Volunteers Dakari Parish, left, 13, and Ayanna Bishop, right, 17, hand out free water in the receiving area at Central Catholic on Monday despite the all-clear declaration issued by Mayor Collins and other officials.
When the all-clear came, relief was clouded by concern.
Several residents said they had no plans to dash home to turn on the kitchen tap, and some said they fear that this is just the beginning of water shutdowns. Some questioned what changed and why suddenly the Toledo area’s “toxic” water supply was now safe to consume.
“I‘m not believing it,” said Marcie Hubbell of Maumee who pulled up alongside her daughter’s vehicle after getting a case of water at a distribution site on Monday morning. “I am not going to drink tap water for awhile until I am certain. I don’t think we go from where we were to the advisory lifted just because. You got to take into account what’s been happening, look at the whole picture. Look at what people are saying on the Internet. It’s not good.”
She added that area residents shouldn’t be quick to blame farmers as the source of the water woes. Maybe the problem is linked to years of chemical applications on lawns, she said. “It’s not just one thing.”
The water distribution site in Maumee opened at 8 a.m. Monday, and before 10 a.m. about 400 cases of water, at 32 bottles per case, had been given away, Maumee Fire Chief Richard Monto said.
When told the “do not drink” advisory was lifted about 9:30 a.m. Monday, Sue Richardson of Toledo blinked. As the news sunk in, she said “Oh great,” and then paused. “OHHHH great!” she exclaimed as vehicles lined up behind her at the site in the Parkway Plaza parking lot.
Tiffany Hubbell of Maumee went there with her sons Brayden Eby, 9, and Nolan Martin, 2. In a hurry to get water while it was available, they scurried out of their house while still in their pajamas.
She and some friends from Toledo trekked to Pokagon State Park in Indiana for an impromptu two-day camping trip over the weekend to avoid dealing with the water advisory, she said. “We went on a little adventure and got to take showers with no stress or worry. Then yesterday it was back to reality.”
The reality, she said, is that folks on Facebook should not be making the situation into such a joke.
“This is really serious. This is going to keep happening. There is no ‘easy’ button to push to make it all better,” Ms. Hubbell said. Too, she worries about the waste that the world in general and the Toledo area in specific dumps onto Mother Earth each day, particularly locally in recent days as plastic spoons and forks, paper plates, and toss-when-empty water bottles — the mountain of water bottles — piled up. “Plastic ware is convenient, but it doesn’t help anything.”

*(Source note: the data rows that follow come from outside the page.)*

Lemma st_annotate x y e op : steps A Peer x y -> steps A Peer x (on_annotate e op y).
Proof. intros H. unfold on_annotate. destruct op; repeat case_match; prims. Qed.
Lemma st_close_call a x y : steps A a x y -> steps A a x (close_voice_call y).
Proof.
  intros H. unfold close_voice_call. cbv zeta. case_match; [|prims].
  eapply steps_r; [|by apply prim_voice]. prims.
Qed.
Lemma st_monitor a x y e : flag (cn x) authorized = true -> steps A a x y -> steps A a x (try_sub_monitor_services one_way_clipboard new_video e y).
Proof. intros Hx H. eapply steps_r; [exact H|]. apply prim_monitor. by eapply auth_mono. Qed.
Lemma st_selected x y e sid : flag (cn x) authorized = true -> steps A Peer x y ->
  steps A Peer x (on_selected_sid one_way_clipboard new_video e sid y).2.
Proof.
  intros Hx H. unfold on_selected_sid. case_match; [|done]. case_match; [simpl; prims|]. cbn [snd].
  destruct (file_transfer (cn y)) eqn:E.
  - repeat case_match; try done. unfold read_dir. apply st_fs; [prims|]. simpl. unfold is_files. simpl. rewrite E.
    by rewrite andb_false_r.
  - case_match; [by apply st_camera|]. case_match; [by apply st_monitor|done].
Qed.
Lemma st_misc x y e m : flag (cn x) authorized = true -> steps A Peer x y ->
  steps A Peer x (on_misc one_way_clipboard new_video e m y).2.
Proof.
  intros Hx H. destruct m; cbn [on_misc snd].
  - done.
  - by apply st_handle_switch.
  - by apply st_capture.
  - by apply st_virtual.
  - by apply st_privacy.
  - prims.
  - case_match; [apply st_sched|]; prims.
  - apply st_timer. prims.
  - by apply st_options.
  - apply st_timer. case_match; [by apply st_refresh|done].
  - by apply st_timer, st_refresh.
  - prims.
  - case_match eqn:E; [|done]. prims; simpl; by rewrite ?E.
  - unfold handle_elevation_request. destruct (flag (cn y) keyboard) eqn:E; simpl; repeat case_match; simplify_eq;
      apply st_timer; prims; simpl; by rewrite E.
  - case_match eqn:E; [|done]. prims. simpl. exact E.
  - case_match; simpl; prims.
  - by apply st_resolution.
  - prims.
  - prims.
  - by apply st_selected.
  - by apply st_annotate.
  - prims.
  - done.
Qed.
(* ===== verification/Handler.v ===== *)
(** * The login handler of the controlling side ([src/src/client.rs])

    For each session to a register the technician's app keeps a
    [LoginConfigHandler]: whom it connects to, the stored configuration of that
    register, the password in use and where it came from.  This file translates
    it: reading the typed number, the options and their messages, the choice of
    the password when the register sends its salt, and what is remembered after
    the login.

    The configuration files, the codecs of their contents and of the stored
    address book, and the keyboard modes are code of [hbb_common]. *)

From Stdlib Require Import Ascii Strings.Byte.
From stdpp Require Import functions.
From S2P Require Import Prelude RustStr Store Service Server Session SessionSpec.
#[local] Open Scope Z_scope.

Module Handler.
Import Session(OptionMessage, mkOpt, tri, TUnknown, TNotSet, TYes, TNo).
Abbreviation bytes := (list byte).
#[local] Instance byte_eq : EqDecision byte := Byte.byte_eq_dec.

(** ** The stored configuration of a register *)

(** The fields that are switches, and those that are plain texts. *)
Inductive toggle :=
  | show_remote_cursor | follow_remote_cursor | follow_remote_window | disable_audio | disable_clipboard
  | lock_after_session_end | terminal_persistent | privacy_mode | enable_file_copy_paste | show_quality_monitor
  | allow_swap_key | view_only | show_my_cursor.
#[export] Instance toggle_eq_dec : EqDecision toggle.
Proof. solve_decision. Defined.
Inductive setting :=
  | view_style | keyboard_mode | reverse_mouse_wheel | displays_as_individual_windows
  | use_all_my_displays_for_the_remote_session | scroll_style | image_quality.
#[export] Instance setting_eq_dec : EqDecision setting.
Proof. solve_decision. Defined.

Record PeerInfoSerde := mkInfo { i_username : string; i_hostname : string; i_platform : string }.
Record PeerConfig := mkPeer {
  password : bytes; settings : setting -> string;
  edge_scroll_edge_thickness : Z; trackpad_speed : Z;
  toggles : toggle -> bool;
  options : gmap string string; ui_flutter : gmap string string;
  direct_failures : Z;
  custom_image_quality : list Z;
  custom_resolutions : gmap string (Z * Z);
  info : PeerInfoSerde;
}.
Definition set_password v c := mkPeer v (settings c) (edge_scroll_edge_thickness c) (trackpad_speed c) (toggles c)
  (options c) (ui_flutter c) (direct_failures c) (custom_image_quality c) (custom_resolutions c) (info c) .
Definition set_settings v c := mkPeer (password c) v (edge_scroll_edge_thickness c) (trackpad_speed c) (toggles c)
  (options c) (ui_flutter c) (direct_failures c) (custom_image_quality c) (custom_resolutions c) (info c) .
Definition set_edge_scroll_edge_thickness v c := mkPeer (password c) (settings c) v (trackpad_speed c) (toggles c)
  (options c) (ui_flutter c) (direct_failures c) (custom_image_quality c) (custom_resolutions c) (info c) .
Definition set_trackpad_speed v c := mkPeer (password c) (settings c) (edge_scroll_edge_thickness c) v (toggles c)
  (options c) (ui_flutter c) (direct_failures c) (custom_image_quality c) (custom_resolutions c) (info c) .
Definition set_toggles v c := mkPeer (password c) (settings c) (edge_scroll_edge_thickness c) (trackpad_speed c) v
  (options c) (ui_flutter c) (direct_failures c) (custom_image_quality c) (custom_resolutions c) (info c) .
Definition set_options v c := mkPeer (password c) (settings c) (edge_scroll_edge_thickness c) (trackpad_speed c)
  (toggles c) v (ui_flutter c) (direct_failures c) (custom_image_quality c) (custom_resolutions c) (info c) .
Definition set_ui_flutter v c := mkPeer (password c) (settings c) (edge_scroll_edge_thickness c) (trackpad_speed c)
  (toggles c) (options c) v (direct_failures c) (custom_image_quality c) (custom_resolutions c) (info c) .
Definition set_direct_failures v c := mkPeer (password c) (settings c) (edge_scroll_edge_thickness c)
  (trackpad_speed c) (toggles c) (options c) (ui_flutter c) v (custom_image_quality c) (custom_resolutions c)
  (info c) .
Definition set_custom_image_quality v c := mkPeer (password c) (settings c) (edge_scroll_edge_thickness c)
  (trackpad_speed c) (toggles c) (options c) (ui_flutter c) (direct_failures c) v (custom_resolutions c) (info c) .
Definition set_custom_resolutions v c := mkPeer (password c) (settings c) (edge_scroll_edge_thickness c)
  (trackpad_speed c) (toggles c) (options c) (ui_flutter c) (direct_failures c) (custom_image_quality c) v (info c)
  .
Definition set_info v c := mkPeer (password c) (settings c) (edge_scroll_edge_thickness c) (trackpad_speed c)
  (toggles c) (options c) (ui_flutter c) (direct_failures c) (custom_image_quality c) (custom_resolutions c) v.
Definition set_text (k : setting) (v : string) (c : PeerConfig) := set_settings (<[k := v]> (settings c)) c.
Definition set_toggle (t : toggle) (b : bool) (c : PeerConfig) := set_toggles (<[t := b]> (toggles c)) c.
(* ===== verification/Connect.v ===== *)
(** * Connecting to a register ([src/src/client.rs], [src/src/chainremote_direct.rs])

    How the technician's app gets a stream to a register: asking the rendezvous
    server, trying the addresses it names, the relay as the way out, and what is
    remembered of registers that could not be reached directly.

    An asynchronous function is a finite tree of its steps: questions to the
    network and to the system, those it waits for apart from those it does not,
    and changes of the login handler.  Between two waits nothing else of the same
    task runs, so [select_ok] lets its futures take turns at the waits only.
    Sockets, the resolver of addresses and the codecs are outside; the keys are
    exchanged as in [Handshake]. *)

From Stdlib Require Import Ascii Strings.Byte Sorting.Sorted.
From S2P Require Import Prelude RustStr Store Handshake Handler.
#[local] Open Scope Z_scope.

(** ** Remembering failures ([chainremote_direct.rs]) *)
Module Direct.
Import Handler(PeerConfig, direct_failures, ui_flutter, set_ui_flutter, set_direct_failures).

She and others in the water line said they want to find ways to be prepared not if, but when this happens again. “I’d rather be prepared,” Ms. Hubbell said, adding that storage and cost can be an issue.
Myah Brown, center, 11 months, celebrates the end of bottled-water baths with Connie Elter, left, and Dawn Szych, Myah’s grandmother, at Ms. Szych’s West Toledo home. Many say they might bathe in the water, but they won’t drink it.
For now, she plans to proceed with caution when it comes to consumption of tap water, and said she plans to buy new toothbrushes for her family.
Online, several commenters revealed continued safety concerns. One resident urged folks to “slow down,” considering the advisory just had been lifted, and two days ago the water was “extremely contaminated.”
Said another: “No matter what unless they tell people why all of a sudden the water is fine, there is no freaking way I am consuming it.”
Caring not what Toledo Mayor D. Michael Collins had said about the lifting of the water advisory, an area resident posted, “Not drinking water. Don’t think much has changed since Sunday.”
Others commented they were enjoying long showers but planned to skip the consumption of tap water for awhile.
Primary reason? Playing it safe.
In a Blade online poll asking reader reaction to Toledo lifting the “do not drink” advisory, a small percentage of readers checked that they were elated, but most answered they were “relieved, but cautious” or “I’ll still be drinking bottled water for a bit ... just to be safe.” The remainder doubted that there ever was an issue with the water.
In neighboring Fulton County, where the eastern side of the county had been under the water-use advisory, calls that came into the Fulton County Emergency Management Agency on Monday were from residents concerned about flushing instructions rather than the safety of the water supply.
So far, “the citizens we’ve spoken with are trusting,” said Toni Schindler, marketing and communications director for the Fulton County Board of Commissioners.
In the meantime, area residents continued to praise the kindness of strangers during the crisis, including volunteers who distributed water in the village of Whitehouse, a community that purchased water from the village of Swanton. The treated water was hauled by a private contractor, using tankers designed for carrying potable water. About 13,000 gallons of clean, drinkable water was distributed in containers to people in 970 vehicles that stopped by the Whitehouse fire station.
Whitehouse also distributed water to local nursing homes and assisted-care facilities. “We enjoyed the help of approximately 80 volunteers,” said village administrator Jordan Daugherty.